- [What this task involves]
In the records below, find the line containing "match p ts with" and the line containing "Fixpoint skip_newlines (ts"; please repeat exactly the lines from one to the other, both included, and nothing more.

- [Data]
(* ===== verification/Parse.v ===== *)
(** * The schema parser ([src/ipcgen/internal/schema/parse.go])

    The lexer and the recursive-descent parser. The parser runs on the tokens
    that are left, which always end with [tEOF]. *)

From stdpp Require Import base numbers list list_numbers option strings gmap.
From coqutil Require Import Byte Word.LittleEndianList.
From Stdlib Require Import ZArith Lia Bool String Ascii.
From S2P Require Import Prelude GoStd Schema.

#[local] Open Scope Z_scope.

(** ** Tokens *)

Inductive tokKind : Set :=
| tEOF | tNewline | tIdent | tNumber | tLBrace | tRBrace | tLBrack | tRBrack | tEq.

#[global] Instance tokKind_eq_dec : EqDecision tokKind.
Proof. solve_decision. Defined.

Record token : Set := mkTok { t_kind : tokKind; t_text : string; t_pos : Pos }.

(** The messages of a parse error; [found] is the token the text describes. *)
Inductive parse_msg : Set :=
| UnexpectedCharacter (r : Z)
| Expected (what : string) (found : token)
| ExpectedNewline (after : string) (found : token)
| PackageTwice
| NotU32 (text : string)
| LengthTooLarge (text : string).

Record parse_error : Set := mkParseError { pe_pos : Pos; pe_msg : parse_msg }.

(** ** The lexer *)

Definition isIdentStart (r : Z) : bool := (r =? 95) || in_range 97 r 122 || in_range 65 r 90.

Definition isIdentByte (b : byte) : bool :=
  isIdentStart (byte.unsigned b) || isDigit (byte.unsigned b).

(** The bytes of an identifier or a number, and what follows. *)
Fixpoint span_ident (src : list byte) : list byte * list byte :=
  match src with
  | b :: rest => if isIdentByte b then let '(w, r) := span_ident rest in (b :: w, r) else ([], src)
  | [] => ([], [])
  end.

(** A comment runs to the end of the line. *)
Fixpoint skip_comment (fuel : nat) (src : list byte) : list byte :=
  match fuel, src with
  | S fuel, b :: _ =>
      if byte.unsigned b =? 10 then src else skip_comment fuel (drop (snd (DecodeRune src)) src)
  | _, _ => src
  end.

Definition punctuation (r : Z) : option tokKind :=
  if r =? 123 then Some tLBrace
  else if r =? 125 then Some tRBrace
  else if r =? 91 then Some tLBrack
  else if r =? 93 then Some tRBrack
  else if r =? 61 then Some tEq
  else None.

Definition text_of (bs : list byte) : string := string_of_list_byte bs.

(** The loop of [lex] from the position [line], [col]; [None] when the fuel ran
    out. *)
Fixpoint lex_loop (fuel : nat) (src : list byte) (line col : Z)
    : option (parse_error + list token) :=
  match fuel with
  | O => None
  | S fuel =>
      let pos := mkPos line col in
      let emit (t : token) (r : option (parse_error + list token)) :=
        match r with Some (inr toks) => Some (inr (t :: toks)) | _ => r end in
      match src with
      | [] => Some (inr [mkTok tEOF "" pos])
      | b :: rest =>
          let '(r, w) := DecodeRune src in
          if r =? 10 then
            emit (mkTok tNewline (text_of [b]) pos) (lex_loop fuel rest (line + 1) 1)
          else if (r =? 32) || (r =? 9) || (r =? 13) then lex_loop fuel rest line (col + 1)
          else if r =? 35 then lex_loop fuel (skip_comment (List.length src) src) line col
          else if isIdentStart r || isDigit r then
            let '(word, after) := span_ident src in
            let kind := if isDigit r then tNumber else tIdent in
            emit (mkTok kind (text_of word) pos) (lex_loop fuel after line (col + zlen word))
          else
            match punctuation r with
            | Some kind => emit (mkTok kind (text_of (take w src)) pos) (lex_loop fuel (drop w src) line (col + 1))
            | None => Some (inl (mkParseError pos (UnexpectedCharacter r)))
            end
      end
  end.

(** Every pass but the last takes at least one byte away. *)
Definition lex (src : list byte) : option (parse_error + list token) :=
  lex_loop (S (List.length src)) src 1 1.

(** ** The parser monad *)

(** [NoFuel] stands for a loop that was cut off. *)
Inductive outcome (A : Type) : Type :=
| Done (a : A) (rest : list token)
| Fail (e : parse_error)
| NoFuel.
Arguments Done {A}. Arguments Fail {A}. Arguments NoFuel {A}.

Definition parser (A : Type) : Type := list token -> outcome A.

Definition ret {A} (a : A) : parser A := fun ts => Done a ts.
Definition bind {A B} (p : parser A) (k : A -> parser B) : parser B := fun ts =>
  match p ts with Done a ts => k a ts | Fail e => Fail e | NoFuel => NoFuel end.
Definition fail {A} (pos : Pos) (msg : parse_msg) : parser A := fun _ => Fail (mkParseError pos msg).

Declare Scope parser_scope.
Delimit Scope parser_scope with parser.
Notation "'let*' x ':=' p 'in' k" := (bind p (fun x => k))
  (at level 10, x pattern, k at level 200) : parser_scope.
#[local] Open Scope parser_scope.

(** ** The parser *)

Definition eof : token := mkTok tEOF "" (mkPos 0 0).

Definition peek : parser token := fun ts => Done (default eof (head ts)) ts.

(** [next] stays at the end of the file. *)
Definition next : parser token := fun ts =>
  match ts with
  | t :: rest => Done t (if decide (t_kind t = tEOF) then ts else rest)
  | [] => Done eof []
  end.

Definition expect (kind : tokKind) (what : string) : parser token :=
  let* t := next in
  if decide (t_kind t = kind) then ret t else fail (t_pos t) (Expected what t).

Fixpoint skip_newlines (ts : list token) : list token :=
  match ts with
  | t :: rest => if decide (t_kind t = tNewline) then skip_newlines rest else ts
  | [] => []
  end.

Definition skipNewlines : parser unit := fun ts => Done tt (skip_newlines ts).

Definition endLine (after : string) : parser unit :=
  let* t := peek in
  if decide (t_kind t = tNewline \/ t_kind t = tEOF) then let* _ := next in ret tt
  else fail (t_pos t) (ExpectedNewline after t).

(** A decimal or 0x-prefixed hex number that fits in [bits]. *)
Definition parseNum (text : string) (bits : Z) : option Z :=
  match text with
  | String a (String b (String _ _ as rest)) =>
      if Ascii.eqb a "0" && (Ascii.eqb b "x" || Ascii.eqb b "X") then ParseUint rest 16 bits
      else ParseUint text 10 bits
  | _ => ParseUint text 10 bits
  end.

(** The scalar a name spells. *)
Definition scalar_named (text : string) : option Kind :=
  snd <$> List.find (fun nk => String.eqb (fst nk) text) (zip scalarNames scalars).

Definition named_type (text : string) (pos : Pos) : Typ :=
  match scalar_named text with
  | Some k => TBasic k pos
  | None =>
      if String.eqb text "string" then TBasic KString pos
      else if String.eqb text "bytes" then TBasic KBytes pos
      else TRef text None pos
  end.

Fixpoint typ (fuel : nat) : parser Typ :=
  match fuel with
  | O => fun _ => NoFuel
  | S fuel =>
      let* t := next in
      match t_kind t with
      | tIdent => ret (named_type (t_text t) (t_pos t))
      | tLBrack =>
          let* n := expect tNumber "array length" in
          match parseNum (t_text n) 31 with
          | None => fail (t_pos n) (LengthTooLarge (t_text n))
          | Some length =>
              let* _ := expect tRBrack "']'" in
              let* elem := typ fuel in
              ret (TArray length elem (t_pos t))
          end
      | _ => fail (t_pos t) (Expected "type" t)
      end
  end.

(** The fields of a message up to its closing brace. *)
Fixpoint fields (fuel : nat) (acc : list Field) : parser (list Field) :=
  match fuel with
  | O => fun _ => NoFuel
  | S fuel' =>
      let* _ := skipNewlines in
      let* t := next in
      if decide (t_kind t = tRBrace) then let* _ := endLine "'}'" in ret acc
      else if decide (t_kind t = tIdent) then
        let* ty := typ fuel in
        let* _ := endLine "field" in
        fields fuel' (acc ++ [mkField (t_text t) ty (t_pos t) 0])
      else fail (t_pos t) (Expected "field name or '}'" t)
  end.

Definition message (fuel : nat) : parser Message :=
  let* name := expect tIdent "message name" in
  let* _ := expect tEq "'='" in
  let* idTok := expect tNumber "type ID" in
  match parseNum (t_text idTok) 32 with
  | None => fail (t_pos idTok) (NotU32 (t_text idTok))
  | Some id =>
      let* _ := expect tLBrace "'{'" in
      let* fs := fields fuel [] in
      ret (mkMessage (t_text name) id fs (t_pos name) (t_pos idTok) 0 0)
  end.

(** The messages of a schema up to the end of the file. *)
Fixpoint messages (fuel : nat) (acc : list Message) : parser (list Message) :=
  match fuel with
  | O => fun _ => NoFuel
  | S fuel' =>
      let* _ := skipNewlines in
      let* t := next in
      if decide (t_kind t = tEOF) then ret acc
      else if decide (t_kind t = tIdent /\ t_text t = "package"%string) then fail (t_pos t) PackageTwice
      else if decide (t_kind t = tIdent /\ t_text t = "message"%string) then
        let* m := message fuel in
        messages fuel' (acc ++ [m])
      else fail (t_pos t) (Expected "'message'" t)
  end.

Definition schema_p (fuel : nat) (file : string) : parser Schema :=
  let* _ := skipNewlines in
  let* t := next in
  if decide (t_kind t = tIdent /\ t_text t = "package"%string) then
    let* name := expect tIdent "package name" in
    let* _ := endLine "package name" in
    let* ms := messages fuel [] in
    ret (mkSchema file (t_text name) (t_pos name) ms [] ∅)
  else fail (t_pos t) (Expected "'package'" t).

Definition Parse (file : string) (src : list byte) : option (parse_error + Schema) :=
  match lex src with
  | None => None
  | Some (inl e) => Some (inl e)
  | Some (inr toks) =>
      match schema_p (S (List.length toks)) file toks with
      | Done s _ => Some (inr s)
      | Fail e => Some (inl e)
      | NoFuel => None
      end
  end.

* * *

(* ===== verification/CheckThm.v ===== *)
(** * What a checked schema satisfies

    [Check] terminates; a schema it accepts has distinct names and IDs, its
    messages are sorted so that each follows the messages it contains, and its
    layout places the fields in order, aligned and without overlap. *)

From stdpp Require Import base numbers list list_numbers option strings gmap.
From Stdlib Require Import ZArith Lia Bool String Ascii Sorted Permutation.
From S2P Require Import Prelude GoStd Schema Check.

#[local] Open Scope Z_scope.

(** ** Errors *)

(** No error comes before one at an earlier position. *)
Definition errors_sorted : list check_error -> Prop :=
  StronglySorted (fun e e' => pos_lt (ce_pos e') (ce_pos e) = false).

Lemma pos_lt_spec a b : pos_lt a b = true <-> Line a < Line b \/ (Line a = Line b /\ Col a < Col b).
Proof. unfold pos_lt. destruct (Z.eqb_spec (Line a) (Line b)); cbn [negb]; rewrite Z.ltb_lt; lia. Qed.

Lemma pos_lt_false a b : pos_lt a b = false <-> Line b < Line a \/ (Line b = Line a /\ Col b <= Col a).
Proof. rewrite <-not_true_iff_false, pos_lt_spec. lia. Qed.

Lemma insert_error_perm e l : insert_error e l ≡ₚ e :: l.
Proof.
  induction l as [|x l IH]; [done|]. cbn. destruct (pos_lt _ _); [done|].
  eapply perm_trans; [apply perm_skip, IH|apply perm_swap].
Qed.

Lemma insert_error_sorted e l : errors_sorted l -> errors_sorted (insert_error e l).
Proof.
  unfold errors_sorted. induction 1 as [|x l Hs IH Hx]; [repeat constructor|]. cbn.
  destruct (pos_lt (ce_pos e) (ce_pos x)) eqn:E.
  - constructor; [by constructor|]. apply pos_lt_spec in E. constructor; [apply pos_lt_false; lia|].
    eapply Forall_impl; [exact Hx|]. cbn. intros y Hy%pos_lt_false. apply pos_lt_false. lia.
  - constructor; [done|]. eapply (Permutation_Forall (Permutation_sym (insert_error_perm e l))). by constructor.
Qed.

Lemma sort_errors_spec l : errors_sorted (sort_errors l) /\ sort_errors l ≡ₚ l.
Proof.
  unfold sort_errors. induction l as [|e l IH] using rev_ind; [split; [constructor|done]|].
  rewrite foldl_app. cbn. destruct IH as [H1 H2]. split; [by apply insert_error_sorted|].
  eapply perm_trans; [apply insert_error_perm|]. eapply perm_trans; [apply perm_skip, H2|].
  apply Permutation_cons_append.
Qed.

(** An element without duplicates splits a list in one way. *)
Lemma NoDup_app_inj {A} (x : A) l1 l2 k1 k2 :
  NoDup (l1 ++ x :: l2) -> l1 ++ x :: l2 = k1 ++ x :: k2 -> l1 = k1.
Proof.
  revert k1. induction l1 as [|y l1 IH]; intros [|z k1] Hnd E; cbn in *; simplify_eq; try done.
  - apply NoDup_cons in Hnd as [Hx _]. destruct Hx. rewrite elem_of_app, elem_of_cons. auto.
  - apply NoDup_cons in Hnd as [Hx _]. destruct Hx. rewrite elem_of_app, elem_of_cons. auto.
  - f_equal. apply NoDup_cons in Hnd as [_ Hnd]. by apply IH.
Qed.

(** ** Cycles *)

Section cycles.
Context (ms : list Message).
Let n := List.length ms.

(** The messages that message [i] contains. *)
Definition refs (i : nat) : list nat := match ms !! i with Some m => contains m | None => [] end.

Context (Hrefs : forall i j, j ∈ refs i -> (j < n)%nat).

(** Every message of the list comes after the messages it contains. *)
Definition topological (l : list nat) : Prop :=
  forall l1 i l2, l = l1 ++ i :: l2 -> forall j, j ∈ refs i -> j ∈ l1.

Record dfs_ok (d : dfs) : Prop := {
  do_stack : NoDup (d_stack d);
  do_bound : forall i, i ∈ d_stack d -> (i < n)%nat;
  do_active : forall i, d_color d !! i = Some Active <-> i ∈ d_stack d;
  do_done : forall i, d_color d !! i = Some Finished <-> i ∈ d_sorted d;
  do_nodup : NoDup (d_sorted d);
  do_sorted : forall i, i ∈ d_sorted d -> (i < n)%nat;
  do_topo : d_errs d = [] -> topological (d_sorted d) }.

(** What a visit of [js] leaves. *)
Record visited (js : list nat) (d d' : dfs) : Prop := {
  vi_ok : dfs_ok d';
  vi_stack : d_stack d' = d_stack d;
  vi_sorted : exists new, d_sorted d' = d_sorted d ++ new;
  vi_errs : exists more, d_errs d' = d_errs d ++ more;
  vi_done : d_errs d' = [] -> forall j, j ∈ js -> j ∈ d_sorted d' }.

- [Output]
  match p ts with Done a ts => k a ts | Fail e => Fail e | NoFuel => NoFuel end.
Definition fail {A} (pos : Pos) (msg : parse_msg) : parser A := fun _ => Fail (mkParseError pos msg).

Declare Scope parser_scope.
Delimit Scope parser_scope with parser.
Notation "'let*' x ':=' p 'in' k" := (bind p (fun x => k))
  (at level 10, x pattern, k at level 200) : parser_scope.
#[local] Open Scope parser_scope.

(** ** The parser *)

Definition eof : token := mkTok tEOF "" (mkPos 0 0).

Definition peek : parser token := fun ts => Done (default eof (head ts)) ts.

(** [next] stays at the end of the file. *)
Definition next : parser token := fun ts =>
  match ts with
  | t :: rest => Done t (if decide (t_kind t = tEOF) then ts else rest)
  | [] => Done eof []
  end.

Definition expect (kind : tokKind) (what : string) : parser token :=
  let* t := next in
  if decide (t_kind t = kind) then ret t else fail (t_pos t) (Expected what t).

Fixpoint skip_newlines (ts : list token) : list token :=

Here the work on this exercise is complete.